Asheville, Tourism, and the Arts & Crafts Movement

Date:
Saturday, February 22, 2020
Time:
5:00 pm - 7:00 pm
Cost:
$25 Museum Members, $35 non-members (includes Museum admission, refreshments, and shuttle service for conference attendees)
Tickets:
https://shop.ashevilleart.org/products/up-for-discussion-asheville-tourism-and-the-arts-crafts-movement

Asheville is brimming with tourists, but it is not a new phenomenon. In 1880, just before the arrival of the Southern Railroad, Asheville’s population was 2600; in 1900, it had increased to 14,600; and by 1930, it had exploded to over 50,000. Many of these newcomers had first been tourists drawn to the area by the temperate climate, scenery, and wealth of tourist amenities. Where were these folks staying and dining? What souvenirs and postcards did they take home? And what did they buy for their new homes in this booming town?

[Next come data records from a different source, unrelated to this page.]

(* ===== verification/Scheduler.v ===== *)
(** * The task scheduler: [src/util/scheduler.c]

    Tasks wait in [pending] for a timeout or a file descriptor, in [pending_timeout]
    (sorted) for a timeout alone, or in one of the queues [ready], one per priority.
    The linked lists of the source are lists of tasks here.  A task is referred to by
    its identifier, which also stands for its address: [pending_timeout_last] is
    [None] for [NULL], and following it when the task is in no list is [Undefined].

    A callback acts on the scheduler only through the functions of this file: it is a
    program ([prog]) of such calls, each with its reading of the clock, and is run by
    [exec].  Callbacks and the rest of the process (its state [W]), the results of
    [select] and the clock are parameters.  Function pointers are numbers, 0 being
    [NULL].  Backtraces, delay profiling, the warning about busy waiting and the
    installation of signal handlers are left out; that a signal has arrived is the
    readability of the descriptor [pr] of the shutdown pipe. *)

From Stdlib Require Import ZArith Lia.
From stdpp Require Import base list numbers gmap.
From S2P Require Import Prelude Time FdSet.
Local Open Scope Z_scope.

Definition GNUNET_SCHEDULER_REASON_STARTUP : Z := 0.
Definition GNUNET_SCHEDULER_REASON_SHUTDOWN : Z := 1.
Definition GNUNET_SCHEDULER_REASON_TIMEOUT : Z := 2.
Definition GNUNET_SCHEDULER_REASON_READ_READY : Z := 4.
Definition GNUNET_SCHEDULER_REASON_WRITE_READY : Z := 8.
Definition GNUNET_SCHEDULER_REASON_PREREQ_DONE : Z := 16.

Definition GNUNET_SCHEDULER_PRIORITY_KEEP : Z := 0.
Definition GNUNET_SCHEDULER_PRIORITY_DEFAULT : Z := 3.
Definition GNUNET_SCHEDULER_PRIORITY_SHUTDOWN : Z := 7.
Definition GNUNET_SCHEDULER_PRIORITY_COUNT : Z := 8.

(** ** State *)

Record Task := mk_task {
  callback : nat;
  callback_cls : nat;
  read_set : option GNUNET_NETWORK_FDSet;
  write_set : option GNUNET_NETWORK_FDSet;
  id : Z;
  timeout : GNUNET_TIME_Absolute;
  reason : Z;
  priority : Z;
  read_fd : Z;
  write_fd : Z;
  lifeness : Z
}.
(** ** Shutdown *)

Lemma api_no_add now st c r st' :
  api now st c = Ret (r, st') -> no_add c ->
  (length (pending st') <= length (pending st))%nat
  /\ (length (pending_timeout st') <= length (pending_timeout st))%nat /\ last_id st' = last_id st.
Proof.
  destruct c as [task cls rr p|d p task cls|d p rfd wfd task cls|p d rs ws task cls|l task cls|i| | |p];
    cbn [api]; intros H Hc; try done.
  - apply bind_Ret_inv in H as ([cls s] & Hc' & [= <- <-]). unfold GNUNET_SCHEDULER_cancel in Hc'.
    apply bind_Ret_inv in Hc' as (u & _ & Hc').
    destruct (find_task i (pending st)) as [[k t]|].
    { injection Hc' as <- <-. cbn. split_and!; [ | done | done ]. apply sublist_length, sublist_delete. }
    destruct (find_task i (pending_timeout st)) as [[k t]|].
    { injection Hc' as <- <-. cbn. split_and!; [ done | | done ]. apply sublist_length, sublist_delete. }
    destruct (cancel_ready _ _ _) as [[[p k] t]|]; [ | done ].
    destruct (ready st !! p) as [q|] eqn:Hq; [ | done ]. cbn in Hc'. by injection Hc' as <- <-.
  - injection H as <- <-. unfold GNUNET_SCHEDULER_shutdown.
    cbn [pending pending_timeout set_ready set_pending set_timeouts]. rewrite !length_fmap. done.
  - by apply bind_Ret_inv in H as (x & _ & [= <- <-]).
  - by apply bind_Ret_inv in H as (x & _ & [= <- <-]).
Qed.

Lemma exec_no_add {W} (p : prog W) : forall st st' w,
  exec p st = Ret (st', w) -> only no_add p -> pending st = [] -> pending_timeout st = [] ->
  pending st' = [] /\ pending_timeout st' = [] /\ last_id st' = last_id st.
Proof.
  induction p as [w0|now c k IH]; cbn [exec only]; intros st st' w He Ho H1 H2.
  - by injection He as <- <-.
  - apply bind_Ret_inv in He as ([r st1] & Ha & He). destruct Ho as [Hc Hk].
    destruct (api_no_add _ _ _ _ _ Ha Hc) as (Hl1 & Hl2 & <-). rewrite H1, H2 in *. cbn in Hl1, Hl2.
    eapply IH; [ exact He | by apply Hk | apply nil_length_inv; lia | apply nil_length_inv; lia ].
Qed.

Lemma only_weaken {W} (P Q : call -> Prop) (p : prog W) : (forall c, P c -> Q c) -> only P p -> only Q p.
Proof. intros HPQ. induction p as [w|now c k IH]; cbn; [ done | ]. intros [Hc Hk]. auto. Qed.

Section ShutdownRun.
Context {W : Type} (run_callback : W -> Task -> GNUNET_SCHEDULER_TaskContext -> prog W).
Context (I : W -> bag -> Prop) (HI : client_ok run_callback I).
Hypothesis no_adds : forall w t tc, only no_add (run_callback w t tc).

(** With nothing pending, the loop of [run_ready] only ends when the queues are empty. *)
Lemma run_loop_empties fuel : forall st w rs ws,
  sched_inv st -> active_task st = NoTask -> I w (bag_of st) -> fdset_ok rs -> fdset_ok ws ->
  (length (concat (ready st)) < fuel)%nat -> Z.of_nat (length (concat (ready st))) < 2 ^ 32 ->
  pending st = [] -> pending_timeout st = [] ->
  exists st' w' rs' ws' l,
    run_loop run_callback fuel st w rs ws = Ret (true, st', w', rs', ws', l) /\ live st' = []
    /\ last_id st' = last_id st.
Proof.
  induction fuel as [|fuel IH]; intros st w rs ws Hinv Hact HIw Hrs Hws Hf Hlt Hp1 Hp2; [ lia | ]. cbn [run_loop].
  destruct (Z.eqb_spec (ready_count st) 0) as [H0|H0].
  { eexists _, _, _, _, _. split_and!; [ done | | done ]. unfold live. rewrite Hp1, Hp2. cbn.
    rewrite (q_count _ _ (inv_queues _ Hinv)), u32_small in H0 by (unfold is_u32; lia).
    apply nil_length_inv. lia. }
  destruct (run_task_ok run_callback I HI st w rs ws Hinv Hact H0 HIw Hrs Hws) as
    (p & pos & next & tc & st2 & w' & rs' & ws' & tr & Hh & He & Hr & Hinv' & HI' & Hrs' & Hws' & _).
  rewrite Hr. cbn [mbind outcome_bind].
  destruct (highest_ready_some _ _ _ _ _ Hh) as (Hp & Hp7 & Habove).
  assert (Hsh : Forall2 shorter (<[p := next]> (ready st)) (ready st2)).
  { eapply (exec_shorter _ (picked st p pos next)); [ exact He | ].
    eapply only_weaken; [ | apply no_adds ]. by intros []. }
  destruct (exec_no_add _ _ _ _ He (no_adds w pos tc) Hp1 Hp2) as (Hp1' & Hp2' & Hid').
  set (st' := set_tasks_run _ _) in *.
  assert (Hlen : (length (concat (ready st')) < length (concat (ready st)))%nat).
  { by eapply pick_shorter. }
  rewrite bool_decide_eq_true_2 by done. cbn [orb].
  destruct (IH st' w' rs' ws') as (st3 & w3 & rs3 & ws3 & l & Hl & Hlive & Hid); try done; [ lia | lia | ].
  rewrite Hl. cbn [mbind outcome_bind]. eexists _, _, _, _, _. split_and!; [ done | done | by rewrite Hid ].
Qed.

(** Every task has a reason to run. *)
Definition all_due (st : scheduler) : Prop :=
  Forall (fun t => reason t <> 0) (pending st) /\ Forall (fun t => reason t <> 0) (pending_timeout st).

Lemma marked_due (l : list Task) : Forall (fun t => reason t <> 0) (marked <$> l).
Proof. apply Forall_fmap, Forall_true. intros t. apply marked_reason. Qed.

Lemma shutdown_due st : all_due (GNUNET_SCHEDULER_shutdown st).
Proof. split; apply marked_due. Qed.

Lemma ready_spec_due now rs ws st st' :
  ready_spec now rs ws st st' -> all_due st -> pending st' = [] /\ pending_timeout st' = [].
Proof.
  intros [Hp Ht _ _] [H1 H2]. rewrite Hp, Ht. split; apply filter_none.
  - eapply Forall_impl; [ exact H1 | ]. intros t Hr Hz. apply Hr. unfold reasons in Hz.
    rewrite !Z.lor_eq_0_iff in Hz. tauto.
  - eapply Forall_impl; [ exact H2 | ]. intros t Hr Hz. apply Hr. by apply timeout_reasons_0 in Hz as [? _].
Qed.

Lemma live_ready st : pending st = [] -> pending_timeout st = [] -> live st = concat (ready st).
Proof. unfold live. by intros -> ->. Qed.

Join panelists Lynne Poirier-Wilson, Whitney Richardson, and Terry Taylor for a discussion of Asheville during the Arts & Crafts Movement and beyond.

Join us early to explore the new Asheville Art Museum! Our newly reopened and expanded landmark building on Pack Square features the best of American art of the 20th and 21st centuries, with a special look at art of Western North Carolina and Southern Appalachia.

Space is limited; register by February 17. To register now, click here or call 828.253.3227 x122.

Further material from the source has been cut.